▶ [Data entries]:
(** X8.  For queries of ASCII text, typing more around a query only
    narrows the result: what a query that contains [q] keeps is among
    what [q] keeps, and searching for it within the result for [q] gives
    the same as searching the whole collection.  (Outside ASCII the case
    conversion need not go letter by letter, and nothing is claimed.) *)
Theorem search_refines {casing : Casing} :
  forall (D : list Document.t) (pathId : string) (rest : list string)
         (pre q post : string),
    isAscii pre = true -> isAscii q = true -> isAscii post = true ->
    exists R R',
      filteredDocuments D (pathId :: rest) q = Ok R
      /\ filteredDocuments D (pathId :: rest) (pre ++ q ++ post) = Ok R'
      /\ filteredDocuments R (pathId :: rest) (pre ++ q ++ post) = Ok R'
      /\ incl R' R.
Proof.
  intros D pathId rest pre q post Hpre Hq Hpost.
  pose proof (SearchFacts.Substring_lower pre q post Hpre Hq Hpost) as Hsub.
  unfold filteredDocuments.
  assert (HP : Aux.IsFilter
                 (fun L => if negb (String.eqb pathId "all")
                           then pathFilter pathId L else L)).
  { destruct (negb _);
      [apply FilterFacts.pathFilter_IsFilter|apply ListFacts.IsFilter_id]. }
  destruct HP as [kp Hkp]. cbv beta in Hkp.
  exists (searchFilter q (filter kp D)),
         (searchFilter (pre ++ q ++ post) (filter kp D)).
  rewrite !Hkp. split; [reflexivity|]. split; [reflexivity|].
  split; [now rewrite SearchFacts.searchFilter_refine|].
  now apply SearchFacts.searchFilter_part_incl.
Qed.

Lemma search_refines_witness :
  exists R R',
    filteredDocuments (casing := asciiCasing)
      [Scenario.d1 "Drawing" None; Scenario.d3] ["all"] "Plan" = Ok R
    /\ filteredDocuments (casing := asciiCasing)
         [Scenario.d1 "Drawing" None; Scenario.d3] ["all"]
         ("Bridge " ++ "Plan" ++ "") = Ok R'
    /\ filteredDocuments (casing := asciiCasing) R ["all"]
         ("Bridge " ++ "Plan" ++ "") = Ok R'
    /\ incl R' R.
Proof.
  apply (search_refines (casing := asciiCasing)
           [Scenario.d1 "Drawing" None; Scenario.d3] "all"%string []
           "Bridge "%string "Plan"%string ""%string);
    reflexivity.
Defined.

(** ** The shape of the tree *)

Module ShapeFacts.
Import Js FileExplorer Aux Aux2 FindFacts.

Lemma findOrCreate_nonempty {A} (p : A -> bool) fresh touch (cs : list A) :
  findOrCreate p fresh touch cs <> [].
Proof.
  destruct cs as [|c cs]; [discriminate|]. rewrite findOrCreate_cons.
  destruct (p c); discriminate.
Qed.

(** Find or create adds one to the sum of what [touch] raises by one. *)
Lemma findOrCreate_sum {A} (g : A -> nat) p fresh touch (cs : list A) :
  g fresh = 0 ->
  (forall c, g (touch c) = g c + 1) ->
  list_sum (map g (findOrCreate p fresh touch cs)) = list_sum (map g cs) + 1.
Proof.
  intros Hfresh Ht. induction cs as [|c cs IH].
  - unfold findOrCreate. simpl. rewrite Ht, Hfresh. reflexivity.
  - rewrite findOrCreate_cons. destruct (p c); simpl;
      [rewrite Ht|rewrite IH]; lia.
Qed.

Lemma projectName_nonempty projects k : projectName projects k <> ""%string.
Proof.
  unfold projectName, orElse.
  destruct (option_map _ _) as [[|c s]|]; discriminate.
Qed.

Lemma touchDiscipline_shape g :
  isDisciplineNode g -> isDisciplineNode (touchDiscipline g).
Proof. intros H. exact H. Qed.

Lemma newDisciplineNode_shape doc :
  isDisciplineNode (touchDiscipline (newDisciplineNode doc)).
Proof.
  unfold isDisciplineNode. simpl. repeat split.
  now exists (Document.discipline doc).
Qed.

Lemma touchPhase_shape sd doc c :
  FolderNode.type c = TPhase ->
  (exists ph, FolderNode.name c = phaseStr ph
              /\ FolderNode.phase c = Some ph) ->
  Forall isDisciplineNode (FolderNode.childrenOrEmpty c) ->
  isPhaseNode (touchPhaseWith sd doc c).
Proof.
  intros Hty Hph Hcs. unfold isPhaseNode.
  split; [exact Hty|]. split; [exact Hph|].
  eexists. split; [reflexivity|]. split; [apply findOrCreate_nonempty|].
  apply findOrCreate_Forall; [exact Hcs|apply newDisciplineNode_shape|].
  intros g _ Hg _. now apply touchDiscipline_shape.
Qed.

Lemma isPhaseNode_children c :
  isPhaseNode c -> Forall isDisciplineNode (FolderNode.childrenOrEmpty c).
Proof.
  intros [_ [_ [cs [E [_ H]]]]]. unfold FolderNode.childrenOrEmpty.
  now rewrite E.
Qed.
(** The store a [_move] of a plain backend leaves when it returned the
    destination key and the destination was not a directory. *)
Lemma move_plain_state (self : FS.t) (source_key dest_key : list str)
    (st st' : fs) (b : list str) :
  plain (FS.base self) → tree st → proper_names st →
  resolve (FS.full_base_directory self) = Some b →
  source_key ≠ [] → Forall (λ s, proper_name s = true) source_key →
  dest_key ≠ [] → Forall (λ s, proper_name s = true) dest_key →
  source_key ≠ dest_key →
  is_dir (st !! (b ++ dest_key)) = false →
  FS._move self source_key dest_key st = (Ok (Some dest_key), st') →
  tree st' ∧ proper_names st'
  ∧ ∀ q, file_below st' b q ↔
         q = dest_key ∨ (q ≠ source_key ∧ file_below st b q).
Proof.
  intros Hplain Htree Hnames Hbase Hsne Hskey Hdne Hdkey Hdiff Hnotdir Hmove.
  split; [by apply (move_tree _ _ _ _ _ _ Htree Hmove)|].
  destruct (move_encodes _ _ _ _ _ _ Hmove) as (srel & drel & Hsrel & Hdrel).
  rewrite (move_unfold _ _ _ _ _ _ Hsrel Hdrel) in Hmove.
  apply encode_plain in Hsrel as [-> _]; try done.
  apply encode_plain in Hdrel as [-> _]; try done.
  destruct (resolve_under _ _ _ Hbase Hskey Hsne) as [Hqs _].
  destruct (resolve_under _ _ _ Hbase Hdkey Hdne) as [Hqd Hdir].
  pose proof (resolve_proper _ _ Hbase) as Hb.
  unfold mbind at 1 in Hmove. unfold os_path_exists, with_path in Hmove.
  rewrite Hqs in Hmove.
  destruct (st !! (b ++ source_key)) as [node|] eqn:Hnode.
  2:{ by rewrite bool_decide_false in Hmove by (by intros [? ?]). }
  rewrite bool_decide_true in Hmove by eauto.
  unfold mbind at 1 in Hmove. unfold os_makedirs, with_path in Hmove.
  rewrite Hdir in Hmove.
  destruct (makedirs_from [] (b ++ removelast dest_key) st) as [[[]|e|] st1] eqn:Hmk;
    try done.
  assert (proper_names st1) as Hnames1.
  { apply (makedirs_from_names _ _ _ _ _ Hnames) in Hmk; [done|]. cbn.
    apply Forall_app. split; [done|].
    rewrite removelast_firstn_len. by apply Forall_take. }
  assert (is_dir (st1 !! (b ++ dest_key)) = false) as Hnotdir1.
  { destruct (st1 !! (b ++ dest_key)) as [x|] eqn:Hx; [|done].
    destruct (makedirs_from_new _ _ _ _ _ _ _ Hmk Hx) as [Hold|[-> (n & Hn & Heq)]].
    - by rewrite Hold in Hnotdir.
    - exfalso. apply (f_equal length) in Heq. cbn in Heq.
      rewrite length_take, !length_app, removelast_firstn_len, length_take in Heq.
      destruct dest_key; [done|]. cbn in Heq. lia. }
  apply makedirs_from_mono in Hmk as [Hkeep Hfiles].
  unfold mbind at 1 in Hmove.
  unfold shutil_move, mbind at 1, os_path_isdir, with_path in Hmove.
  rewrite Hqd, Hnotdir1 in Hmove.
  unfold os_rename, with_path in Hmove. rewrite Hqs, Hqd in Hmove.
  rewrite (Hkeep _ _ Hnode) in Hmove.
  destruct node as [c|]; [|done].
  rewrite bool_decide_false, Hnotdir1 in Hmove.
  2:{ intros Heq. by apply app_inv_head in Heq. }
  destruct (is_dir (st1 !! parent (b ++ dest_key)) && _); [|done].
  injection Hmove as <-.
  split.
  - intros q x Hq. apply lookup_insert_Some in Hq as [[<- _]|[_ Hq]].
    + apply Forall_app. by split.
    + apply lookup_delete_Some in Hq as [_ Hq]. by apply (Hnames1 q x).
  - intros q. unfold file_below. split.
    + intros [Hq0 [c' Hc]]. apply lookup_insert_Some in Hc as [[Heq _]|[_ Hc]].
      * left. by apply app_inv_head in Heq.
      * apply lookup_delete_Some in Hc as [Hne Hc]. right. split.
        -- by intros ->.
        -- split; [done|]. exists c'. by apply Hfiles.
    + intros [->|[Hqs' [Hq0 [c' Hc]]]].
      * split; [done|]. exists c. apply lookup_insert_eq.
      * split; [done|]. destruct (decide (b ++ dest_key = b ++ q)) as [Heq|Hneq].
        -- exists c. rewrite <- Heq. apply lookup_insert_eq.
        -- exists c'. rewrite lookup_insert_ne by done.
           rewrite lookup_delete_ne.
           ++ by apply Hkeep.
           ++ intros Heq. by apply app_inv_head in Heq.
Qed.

▶ [TO DO]:
What the task asks for is a word-for-word repeat of the lines above, from the first through the one containing "the same as".

▶ [FINISHED TASK]:
(** X8.  For queries of ASCII text, typing more around a query only
    narrows the result: what a query that contains [q] keeps is among
    what [q] keeps, and searching for it within the result for [q] gives
    the same as searching the whole collection.  (Outside ASCII the case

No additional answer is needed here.